* **Work request**: If a line in the data below includes the string "Stdlib", please return a copy of it.

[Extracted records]
################

(** * OMG developer tooling: commit-message enhancer and performance gate

    A shallow embedding of [scripts/enhance-commit-messages.py] and
    [scripts/check-perf-regression.py], with the properties of their
    specification stated and proved on it.

    Modelling choices.
    - A Python [str] is a [string]; its characters are the code points
      below 256, so [isspace] and [lower] are the Unicode ones restricted
      to that range.
    - A [dict] loaded from JSON is a [gmap string pyval].
    - A Python [float] is an IEEE binary64 value, a [spec_float] with the
      operations of [SpecFloat] at precision 53 and maximal exponent 1024.
    - A subprocess or a file is an input of the function that uses it:
      what the external world answered is a value, what the code does
      with the answer is the function.
    - Exceptions are the [Raise] branch of [result]; printing is a list of
      messages returned next to the result. *)

From Stdlib Require Import ZArith List Ascii Bool Lia QArith.
From Stdlib Require String.
From Stdlib Require Import SpecFloat.
From stdpp Require Import base gmap strings.

Import ListNotations.
Local Open Scope nat_scope.
#[local] Arguments String.append !_ _ / : simpl nomatch.
#[local] Arguments ascii_dec : simpl never.

(** ** Python string primitives *)

Module Py.

Definition len (s : string) : nat := String.length s.

(** [s.startswith(p)] *)
Definition startswith (p s : string) : bool := String.prefix p s.

(** [str.isspace] on one character: TAB..CR, FS..US, SPACE, NEL, NBSP. *)
Definition isspace (c : ascii) : bool :=
  let n := nat_of_ascii c in
  ((9 <=? n) && (n <=? 13)) || ((28 <=? n) && (n <=? 32))
  || (n =? 133) || (n =? 160).

(** [str.lower] on one character: A..Z and the Latin-1 capitals
    (all of 192..222 but the multiplication sign 215) move up by 32. *)
Definition lower_char (c : ascii) : ascii :=
  let n := nat_of_ascii c in
  if ((65 <=? n) && (n <=? 90))
     || ((192 <=? n) && (n <=? 222) && negb (n =? 215))
  then ascii_of_nat (n + 32) else c.

Fixpoint lower (s : string) : string :=
  match s with
  | EmptyString => EmptyString
  | String c s' => String (lower_char c) (lower s')
  end.

Fixpoint lstrip (s : string) : string :=
  match s with
  | EmptyString => EmptyString
  | String c s' => if isspace c then lstrip s' else s
  end.

Fixpoint rstrip (s : string) : string :=
  match s with
  | EmptyString => EmptyString
  | String c s' =>
      match rstrip s' with
      | EmptyString => if isspace c then EmptyString else String c EmptyString
      | r => String c r
      end
  end.

(** [s.strip()] *)
Definition strip (s : string) : string := rstrip (lstrip s).

(** [sub in s] *)
Fixpoint contains (sub s : string) : bool :=
  String.prefix sub s
  || match s with
     | EmptyString => false
     | String _ s' => contains sub s'
     end.

(** The scan behind [s.split(sep)] for a non-empty [sep]: [cur] is the
    field being read, [skip] the number of characters of a matched
    separator that are still to be passed over.  Occurrences are taken
    leftmost first and do not overlap. *)
Fixpoint split_go (sep : string) (skip : nat) (cur s : string)
  : list string :=
  match s with
  | EmptyString => [cur]
  | String c s' =>
      match skip with
      | S k => split_go sep k cur s'
      | O =>
          if String.prefix sep s
          then cur :: split_go sep (String.length sep - 1) EmptyString s'
          else split_go sep 0 (cur +:+ String c EmptyString) s'
      end
  end.

(** [s.split(sep)] *)
Definition split (sep s : string) : list string :=
  split_go sep 0 EmptyString s.

(** [s.replace(old, new)] for a non-empty [old]. *)
Fixpoint replace_go (old new : string) (skip : nat) (s : string) : string :=
  match s with
  | EmptyString => EmptyString
  | String c s' =>
      match skip with
      | S k => replace_go old new k s'
      | O =>
          if String.prefix old s
          then new +:+ replace_go old new (String.length old - 1) s'
          else String c (replace_go old new 0 s')
      end
  end.

Definition replace (old new s : string) : string := replace_go old new 0 s.

(** [sep.join(l)] *)
Definition join (sep : string) (l : list string) : string :=
  String.concat sep l.

(** [s[:n]] *)
Definition slice_to (n : nat) (s : string) : string :=
  String.substring 0 n s.

(** Iterating over a text file: the lines, each with its line feed. *)
Fixpoint readlines_go (cur s : string) : list string :=
  match s with
  | EmptyString =>
      match cur with EmptyString => [] | _ => [cur] end
  | String c s' =>
      if Ascii.eqb c "010"
      then (cur +:+ String c EmptyString) :: readlines_go EmptyString s'
      else readlines_go (cur +:+ String c EmptyString) s'
  end.

Definition readlines (s : string) : list string :=
  readlines_go EmptyString s.

(** Exceptions the two scripts can meet. *)
Inductive exn :=
| CalledProcessError (returncode : Z)
| OSError
| ValueError
| IndexError
| TypeError
| AttributeError
| OverflowError
| ZeroDivisionError.

Inductive result (A : Type) :=
| Ok (a : A)
| Raise (e : exn).
Arguments Ok {A} a.
Arguments Raise {A} e.

Definition bind {A B} (r : result A) (k : A -> result B) : result B :=
  match r with
  | Ok a => k a
  | Raise e => Raise e
  end.

(** What [subprocess.run(..., capture_output=True, text=True)] hands
    back once the child has run. *)
Record CompletedProcess := {
  returncode : Z;
  stdout : string
}.

(** [subprocess.run] itself raises when the child cannot be started;
    with [check=True] it also raises on a non-zero return code. *)
Definition run (check : bool) (r : result CompletedProcess)
  : result CompletedProcess :=
  bind r (fun p =>
    if check && negb (returncode p =? 0)%Z
    then Raise (CalledProcessError (returncode p))
    else Ok p).

(** [l[:limit]] for an integer [limit]: a negative one counts from the
    end. *)
Definition list_slice_to {A} (limit : Z) (l : list A) : list A :=
  if (0 <=? limit)%Z then firstn (Z.to_nat limit) l
  else firstn (length l - Z.to_nat (- limit)) l.

(** [l[-1]] *)
Definition last_item {A} (l : list A) : result A :=
  match last l with
  | Some x => Ok x
  | None => Raise IndexError
  end.

End Py.

#[global] Instance result_bind : MBind Py.result :=
  fun A B k r => Py.bind r k.

(** A text written line by line: the lines joined by line feeds. *)
Definition nl : string := String "010" EmptyString.
Definition dq : string := String "034" EmptyString.
Definition text (lines : list string) : string := String.concat nl lines.

(** ** The commit-message enhancer *)

Module Enhancer.

Record Commit := {
  hash : string;
  subject : string;
  body : string;
  files_changed : list string;
  stats : string
}.

(** The version-control tool, as the enhancer sees it: the outcome of
    [git log <range> --format=%H|||%s|||%b|||END_COMMIT --name-only] and
    of [git show --stat --format= <hash>]. *)
Record Git := {
  git_log : string -> Py.result Py.CompletedProcess;
  git_show_stat : string -> Py.result Py.CompletedProcess
}.

Definition static_context : string :=
  text [ "";
    "OMG is a unified package manager for Linux that replaces multiple tools:";
    "- System packages: pacman, yay, apt";
    "- Runtime managers: nvm, pyenv, rustup, rbenv, jenv";
    "";
    "Key features:";
    "- 22x faster searches than pacman (6ms vs 133ms)";
    "- 59-483x faster than apt-cache on Debian/Ubuntu";
    "- Unified CLI for system packages + 8 language runtimes";
    "- Enterprise security: SLSA, PGP, SBOM, audit logs";
    "- Team synchronization with omg.lock files";
    "";
    "Target audience: Developers and DevOps engineers "
      +:+ "who want speed and simplicity.";
    "" ].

################

* **Answer box**:
From Stdlib Require Import ZArith List Ascii Bool Lia QArith.
From Stdlib Require String.
From Stdlib Require Import SpecFloat.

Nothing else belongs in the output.